— EXERCISE —
Scan the lines below for the word "destinations". Copy each line you find it in.

— MATERIAL TO PROCESS —
┌──
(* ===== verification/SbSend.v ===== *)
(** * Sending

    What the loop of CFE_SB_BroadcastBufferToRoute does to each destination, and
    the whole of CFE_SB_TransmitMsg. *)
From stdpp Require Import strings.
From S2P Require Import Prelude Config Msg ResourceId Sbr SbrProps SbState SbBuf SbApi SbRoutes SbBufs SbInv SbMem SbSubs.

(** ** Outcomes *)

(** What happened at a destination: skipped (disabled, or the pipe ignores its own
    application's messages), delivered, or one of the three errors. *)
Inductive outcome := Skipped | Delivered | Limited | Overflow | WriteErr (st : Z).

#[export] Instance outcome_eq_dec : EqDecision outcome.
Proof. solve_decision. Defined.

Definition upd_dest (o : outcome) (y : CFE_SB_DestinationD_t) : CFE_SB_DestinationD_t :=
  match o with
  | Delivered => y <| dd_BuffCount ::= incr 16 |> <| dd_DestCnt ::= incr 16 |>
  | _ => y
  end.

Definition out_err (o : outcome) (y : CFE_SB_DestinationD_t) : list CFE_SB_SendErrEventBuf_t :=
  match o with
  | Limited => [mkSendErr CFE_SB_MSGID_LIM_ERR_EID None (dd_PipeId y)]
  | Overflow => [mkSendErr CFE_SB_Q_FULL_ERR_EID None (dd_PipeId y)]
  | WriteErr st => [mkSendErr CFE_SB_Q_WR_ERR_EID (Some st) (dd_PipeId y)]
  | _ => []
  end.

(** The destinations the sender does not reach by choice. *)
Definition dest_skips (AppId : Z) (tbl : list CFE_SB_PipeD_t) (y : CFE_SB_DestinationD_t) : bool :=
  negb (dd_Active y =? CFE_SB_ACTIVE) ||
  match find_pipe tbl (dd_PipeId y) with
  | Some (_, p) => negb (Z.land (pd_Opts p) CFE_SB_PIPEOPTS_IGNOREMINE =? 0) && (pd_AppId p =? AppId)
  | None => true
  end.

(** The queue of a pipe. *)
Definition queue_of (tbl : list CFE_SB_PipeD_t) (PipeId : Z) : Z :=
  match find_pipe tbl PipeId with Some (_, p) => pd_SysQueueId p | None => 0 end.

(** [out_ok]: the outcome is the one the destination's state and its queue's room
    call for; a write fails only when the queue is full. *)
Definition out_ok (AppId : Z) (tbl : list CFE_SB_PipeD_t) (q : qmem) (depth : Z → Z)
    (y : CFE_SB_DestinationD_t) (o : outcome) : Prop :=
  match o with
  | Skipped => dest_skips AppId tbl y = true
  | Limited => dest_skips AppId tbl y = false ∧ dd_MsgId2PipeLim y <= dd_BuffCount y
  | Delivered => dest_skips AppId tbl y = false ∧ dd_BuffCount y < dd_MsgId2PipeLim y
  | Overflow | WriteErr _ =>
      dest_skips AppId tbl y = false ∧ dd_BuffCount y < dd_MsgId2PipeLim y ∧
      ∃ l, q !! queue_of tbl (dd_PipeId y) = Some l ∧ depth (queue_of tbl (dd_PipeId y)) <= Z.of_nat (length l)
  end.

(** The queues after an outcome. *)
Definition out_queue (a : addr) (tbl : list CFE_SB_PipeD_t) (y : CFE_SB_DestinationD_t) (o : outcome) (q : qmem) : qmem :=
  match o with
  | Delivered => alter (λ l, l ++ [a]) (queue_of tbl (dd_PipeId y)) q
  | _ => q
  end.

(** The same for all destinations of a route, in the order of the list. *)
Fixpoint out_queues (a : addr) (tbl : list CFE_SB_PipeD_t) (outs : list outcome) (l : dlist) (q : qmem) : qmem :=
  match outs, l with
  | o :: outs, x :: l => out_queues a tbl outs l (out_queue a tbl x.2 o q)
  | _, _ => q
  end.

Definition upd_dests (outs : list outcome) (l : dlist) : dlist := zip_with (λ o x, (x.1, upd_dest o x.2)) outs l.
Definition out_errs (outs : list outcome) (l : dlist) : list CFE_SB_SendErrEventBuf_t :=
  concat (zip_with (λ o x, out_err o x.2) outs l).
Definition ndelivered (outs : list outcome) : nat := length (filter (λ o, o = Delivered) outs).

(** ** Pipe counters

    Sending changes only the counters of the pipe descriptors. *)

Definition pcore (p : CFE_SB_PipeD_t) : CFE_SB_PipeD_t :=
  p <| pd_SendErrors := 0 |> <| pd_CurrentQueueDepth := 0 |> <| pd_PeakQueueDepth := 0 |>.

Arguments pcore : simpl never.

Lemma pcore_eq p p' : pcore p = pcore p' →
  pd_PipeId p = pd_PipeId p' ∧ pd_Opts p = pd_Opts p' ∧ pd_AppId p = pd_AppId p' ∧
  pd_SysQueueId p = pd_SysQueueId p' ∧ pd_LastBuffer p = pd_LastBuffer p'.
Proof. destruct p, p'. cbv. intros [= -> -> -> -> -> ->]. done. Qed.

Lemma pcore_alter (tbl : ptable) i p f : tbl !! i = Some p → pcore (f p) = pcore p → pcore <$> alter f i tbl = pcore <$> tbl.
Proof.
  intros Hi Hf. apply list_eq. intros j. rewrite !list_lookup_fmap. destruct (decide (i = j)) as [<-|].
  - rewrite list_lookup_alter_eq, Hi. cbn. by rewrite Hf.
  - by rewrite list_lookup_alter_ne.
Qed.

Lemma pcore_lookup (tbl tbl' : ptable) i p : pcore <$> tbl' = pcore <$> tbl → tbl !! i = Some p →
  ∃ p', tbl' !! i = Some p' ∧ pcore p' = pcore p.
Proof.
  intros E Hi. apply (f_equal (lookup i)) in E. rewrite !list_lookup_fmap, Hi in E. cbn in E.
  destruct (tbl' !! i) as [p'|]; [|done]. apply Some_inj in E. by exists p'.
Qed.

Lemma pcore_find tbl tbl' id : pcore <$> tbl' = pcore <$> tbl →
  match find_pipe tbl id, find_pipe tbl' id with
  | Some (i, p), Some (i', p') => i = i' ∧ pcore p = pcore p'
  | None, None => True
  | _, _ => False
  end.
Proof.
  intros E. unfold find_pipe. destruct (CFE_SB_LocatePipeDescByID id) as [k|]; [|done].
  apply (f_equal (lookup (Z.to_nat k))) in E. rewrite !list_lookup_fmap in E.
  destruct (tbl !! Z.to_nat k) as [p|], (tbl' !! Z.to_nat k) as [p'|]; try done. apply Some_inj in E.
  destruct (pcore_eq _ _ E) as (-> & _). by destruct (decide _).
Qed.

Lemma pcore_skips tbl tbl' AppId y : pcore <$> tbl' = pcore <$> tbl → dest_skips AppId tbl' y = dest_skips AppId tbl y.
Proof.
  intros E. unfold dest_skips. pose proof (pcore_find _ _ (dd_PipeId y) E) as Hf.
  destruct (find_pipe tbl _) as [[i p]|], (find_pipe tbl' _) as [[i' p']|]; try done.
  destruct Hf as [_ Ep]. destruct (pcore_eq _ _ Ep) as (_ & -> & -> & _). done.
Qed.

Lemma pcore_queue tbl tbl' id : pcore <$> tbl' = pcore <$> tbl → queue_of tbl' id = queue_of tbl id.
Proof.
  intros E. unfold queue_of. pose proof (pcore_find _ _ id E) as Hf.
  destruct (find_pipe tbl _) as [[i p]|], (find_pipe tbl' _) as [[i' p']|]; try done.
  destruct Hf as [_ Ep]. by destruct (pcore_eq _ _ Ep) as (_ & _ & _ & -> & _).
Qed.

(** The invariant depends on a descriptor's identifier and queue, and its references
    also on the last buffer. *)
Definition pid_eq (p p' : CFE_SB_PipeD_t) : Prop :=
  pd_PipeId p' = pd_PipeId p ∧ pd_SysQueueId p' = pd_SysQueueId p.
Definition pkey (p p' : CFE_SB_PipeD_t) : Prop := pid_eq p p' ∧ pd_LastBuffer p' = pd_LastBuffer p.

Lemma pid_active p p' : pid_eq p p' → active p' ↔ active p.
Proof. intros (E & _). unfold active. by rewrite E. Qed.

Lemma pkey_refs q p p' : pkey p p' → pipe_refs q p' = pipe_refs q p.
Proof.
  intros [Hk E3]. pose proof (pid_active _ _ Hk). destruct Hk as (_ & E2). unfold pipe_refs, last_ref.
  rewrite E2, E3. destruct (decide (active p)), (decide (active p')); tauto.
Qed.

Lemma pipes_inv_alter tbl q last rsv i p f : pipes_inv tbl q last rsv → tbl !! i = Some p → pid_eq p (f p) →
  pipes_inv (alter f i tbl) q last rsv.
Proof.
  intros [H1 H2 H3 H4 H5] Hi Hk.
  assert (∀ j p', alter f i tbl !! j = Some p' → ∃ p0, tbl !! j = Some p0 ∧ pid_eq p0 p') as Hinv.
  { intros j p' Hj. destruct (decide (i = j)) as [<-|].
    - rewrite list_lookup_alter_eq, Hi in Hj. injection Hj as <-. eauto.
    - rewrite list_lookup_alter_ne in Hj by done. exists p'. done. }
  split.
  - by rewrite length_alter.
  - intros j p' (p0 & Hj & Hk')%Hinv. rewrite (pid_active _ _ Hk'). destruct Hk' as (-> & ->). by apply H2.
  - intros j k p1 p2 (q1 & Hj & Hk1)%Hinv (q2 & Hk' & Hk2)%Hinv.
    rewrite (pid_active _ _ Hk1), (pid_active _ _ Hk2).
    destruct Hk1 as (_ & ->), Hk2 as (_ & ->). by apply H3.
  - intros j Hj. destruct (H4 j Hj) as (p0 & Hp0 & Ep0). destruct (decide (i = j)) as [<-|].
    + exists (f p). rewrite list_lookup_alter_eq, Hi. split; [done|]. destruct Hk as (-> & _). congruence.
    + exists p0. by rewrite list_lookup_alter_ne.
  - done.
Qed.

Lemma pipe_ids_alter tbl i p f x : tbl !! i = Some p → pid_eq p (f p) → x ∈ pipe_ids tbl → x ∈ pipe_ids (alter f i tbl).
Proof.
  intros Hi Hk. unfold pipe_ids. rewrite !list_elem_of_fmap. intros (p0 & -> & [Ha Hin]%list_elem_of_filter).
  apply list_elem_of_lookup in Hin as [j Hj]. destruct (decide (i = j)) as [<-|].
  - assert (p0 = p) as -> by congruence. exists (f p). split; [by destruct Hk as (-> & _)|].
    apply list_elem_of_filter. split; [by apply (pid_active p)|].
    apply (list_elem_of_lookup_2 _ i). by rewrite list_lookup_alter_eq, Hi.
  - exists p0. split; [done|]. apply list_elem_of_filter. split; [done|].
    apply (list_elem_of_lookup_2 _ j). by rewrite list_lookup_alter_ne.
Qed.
└──
┌──
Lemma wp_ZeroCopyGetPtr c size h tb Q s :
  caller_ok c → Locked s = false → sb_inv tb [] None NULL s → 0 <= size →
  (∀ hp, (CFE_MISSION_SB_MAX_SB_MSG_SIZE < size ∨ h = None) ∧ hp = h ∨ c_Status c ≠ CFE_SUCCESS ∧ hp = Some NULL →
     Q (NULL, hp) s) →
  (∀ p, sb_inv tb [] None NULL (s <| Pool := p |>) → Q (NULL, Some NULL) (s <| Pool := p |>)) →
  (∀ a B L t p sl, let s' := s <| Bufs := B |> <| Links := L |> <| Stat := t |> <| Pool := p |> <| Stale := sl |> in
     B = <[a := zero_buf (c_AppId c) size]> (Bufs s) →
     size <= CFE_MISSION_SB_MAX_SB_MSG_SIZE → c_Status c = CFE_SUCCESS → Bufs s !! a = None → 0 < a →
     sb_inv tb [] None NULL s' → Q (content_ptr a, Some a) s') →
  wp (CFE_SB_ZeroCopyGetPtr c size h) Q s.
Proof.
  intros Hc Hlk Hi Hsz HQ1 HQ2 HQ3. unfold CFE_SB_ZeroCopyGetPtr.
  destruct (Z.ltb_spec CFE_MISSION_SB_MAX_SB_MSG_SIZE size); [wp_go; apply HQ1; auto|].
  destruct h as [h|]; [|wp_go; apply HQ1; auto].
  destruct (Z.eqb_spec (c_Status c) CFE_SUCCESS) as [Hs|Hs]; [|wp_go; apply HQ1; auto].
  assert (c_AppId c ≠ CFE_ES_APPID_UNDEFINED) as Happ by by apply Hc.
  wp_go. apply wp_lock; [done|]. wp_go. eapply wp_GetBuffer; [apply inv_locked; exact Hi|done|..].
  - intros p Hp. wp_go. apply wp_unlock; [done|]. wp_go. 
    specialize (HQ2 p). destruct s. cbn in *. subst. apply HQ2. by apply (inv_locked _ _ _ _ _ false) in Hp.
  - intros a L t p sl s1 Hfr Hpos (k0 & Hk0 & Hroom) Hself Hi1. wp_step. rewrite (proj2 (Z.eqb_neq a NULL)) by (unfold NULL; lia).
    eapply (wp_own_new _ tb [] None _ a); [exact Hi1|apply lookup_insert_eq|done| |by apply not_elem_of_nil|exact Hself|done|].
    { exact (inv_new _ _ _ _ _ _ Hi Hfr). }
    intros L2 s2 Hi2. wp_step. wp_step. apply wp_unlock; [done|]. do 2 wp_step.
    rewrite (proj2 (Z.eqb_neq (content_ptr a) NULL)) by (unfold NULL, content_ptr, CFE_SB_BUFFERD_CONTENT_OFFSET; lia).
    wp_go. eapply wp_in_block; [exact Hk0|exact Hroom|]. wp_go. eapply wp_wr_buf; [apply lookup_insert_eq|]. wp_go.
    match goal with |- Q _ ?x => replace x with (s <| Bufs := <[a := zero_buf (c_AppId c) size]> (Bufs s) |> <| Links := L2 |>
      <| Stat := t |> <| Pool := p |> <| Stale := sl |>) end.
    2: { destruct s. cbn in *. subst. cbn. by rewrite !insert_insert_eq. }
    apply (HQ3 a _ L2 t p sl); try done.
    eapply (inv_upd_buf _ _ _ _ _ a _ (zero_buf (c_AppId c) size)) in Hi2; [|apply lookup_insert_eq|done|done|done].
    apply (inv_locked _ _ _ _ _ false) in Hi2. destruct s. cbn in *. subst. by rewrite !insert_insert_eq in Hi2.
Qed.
└──
┌──
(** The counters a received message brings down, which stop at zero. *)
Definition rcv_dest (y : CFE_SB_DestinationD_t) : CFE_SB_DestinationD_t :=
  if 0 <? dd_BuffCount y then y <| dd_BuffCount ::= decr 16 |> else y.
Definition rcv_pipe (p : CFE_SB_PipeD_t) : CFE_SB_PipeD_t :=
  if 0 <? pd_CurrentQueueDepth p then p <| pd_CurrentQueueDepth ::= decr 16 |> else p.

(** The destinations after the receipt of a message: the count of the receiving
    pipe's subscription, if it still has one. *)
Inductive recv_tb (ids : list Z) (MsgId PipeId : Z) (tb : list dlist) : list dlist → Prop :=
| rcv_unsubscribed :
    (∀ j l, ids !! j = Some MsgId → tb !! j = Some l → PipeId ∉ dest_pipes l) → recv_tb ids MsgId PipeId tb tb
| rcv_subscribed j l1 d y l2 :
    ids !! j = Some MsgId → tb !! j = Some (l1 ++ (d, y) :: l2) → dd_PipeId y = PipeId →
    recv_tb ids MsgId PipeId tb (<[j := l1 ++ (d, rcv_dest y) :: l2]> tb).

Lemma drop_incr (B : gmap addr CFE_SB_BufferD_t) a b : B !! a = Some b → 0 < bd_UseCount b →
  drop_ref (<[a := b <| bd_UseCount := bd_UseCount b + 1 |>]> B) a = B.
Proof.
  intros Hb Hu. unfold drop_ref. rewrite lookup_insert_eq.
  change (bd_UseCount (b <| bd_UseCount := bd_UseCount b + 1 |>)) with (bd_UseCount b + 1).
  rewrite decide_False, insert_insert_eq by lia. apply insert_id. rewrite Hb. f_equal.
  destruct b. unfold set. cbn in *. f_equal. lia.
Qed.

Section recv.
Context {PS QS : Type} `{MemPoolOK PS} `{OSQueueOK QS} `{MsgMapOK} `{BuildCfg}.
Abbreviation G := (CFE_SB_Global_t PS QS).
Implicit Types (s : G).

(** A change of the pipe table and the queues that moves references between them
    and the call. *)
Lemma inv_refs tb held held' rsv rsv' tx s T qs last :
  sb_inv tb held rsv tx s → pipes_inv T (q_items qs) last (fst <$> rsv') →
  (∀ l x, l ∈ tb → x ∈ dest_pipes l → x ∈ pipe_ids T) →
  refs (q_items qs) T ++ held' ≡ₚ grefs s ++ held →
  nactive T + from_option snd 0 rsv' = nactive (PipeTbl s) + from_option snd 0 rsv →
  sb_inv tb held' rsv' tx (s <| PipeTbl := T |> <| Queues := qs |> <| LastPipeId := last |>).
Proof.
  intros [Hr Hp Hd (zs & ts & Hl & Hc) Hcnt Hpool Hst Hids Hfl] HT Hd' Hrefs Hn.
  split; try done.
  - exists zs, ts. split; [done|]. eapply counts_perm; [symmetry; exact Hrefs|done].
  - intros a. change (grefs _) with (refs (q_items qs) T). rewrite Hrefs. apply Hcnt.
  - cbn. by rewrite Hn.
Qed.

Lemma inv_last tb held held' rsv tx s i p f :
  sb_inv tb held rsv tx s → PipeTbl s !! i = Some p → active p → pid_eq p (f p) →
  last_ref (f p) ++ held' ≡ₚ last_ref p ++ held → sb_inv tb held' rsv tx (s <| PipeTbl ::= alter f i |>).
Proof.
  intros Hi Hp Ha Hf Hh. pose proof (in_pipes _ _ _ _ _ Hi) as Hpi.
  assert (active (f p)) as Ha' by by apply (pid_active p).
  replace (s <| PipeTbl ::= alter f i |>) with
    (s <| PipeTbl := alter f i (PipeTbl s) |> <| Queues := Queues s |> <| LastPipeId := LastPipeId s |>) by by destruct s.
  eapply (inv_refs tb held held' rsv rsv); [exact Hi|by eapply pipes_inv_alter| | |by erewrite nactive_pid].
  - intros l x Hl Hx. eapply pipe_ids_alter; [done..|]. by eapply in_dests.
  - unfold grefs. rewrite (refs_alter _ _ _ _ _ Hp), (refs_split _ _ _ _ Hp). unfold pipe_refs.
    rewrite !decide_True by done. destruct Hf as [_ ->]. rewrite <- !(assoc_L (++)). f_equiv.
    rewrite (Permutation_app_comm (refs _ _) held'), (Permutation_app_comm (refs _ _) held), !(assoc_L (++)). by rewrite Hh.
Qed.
└──
— ANSWER SECTION —
(** The destinations the sender does not reach by choice. *)
(** The same for all destinations of a route, in the order of the list. *)
(** The destinations after the receipt of a message: the count of the receiving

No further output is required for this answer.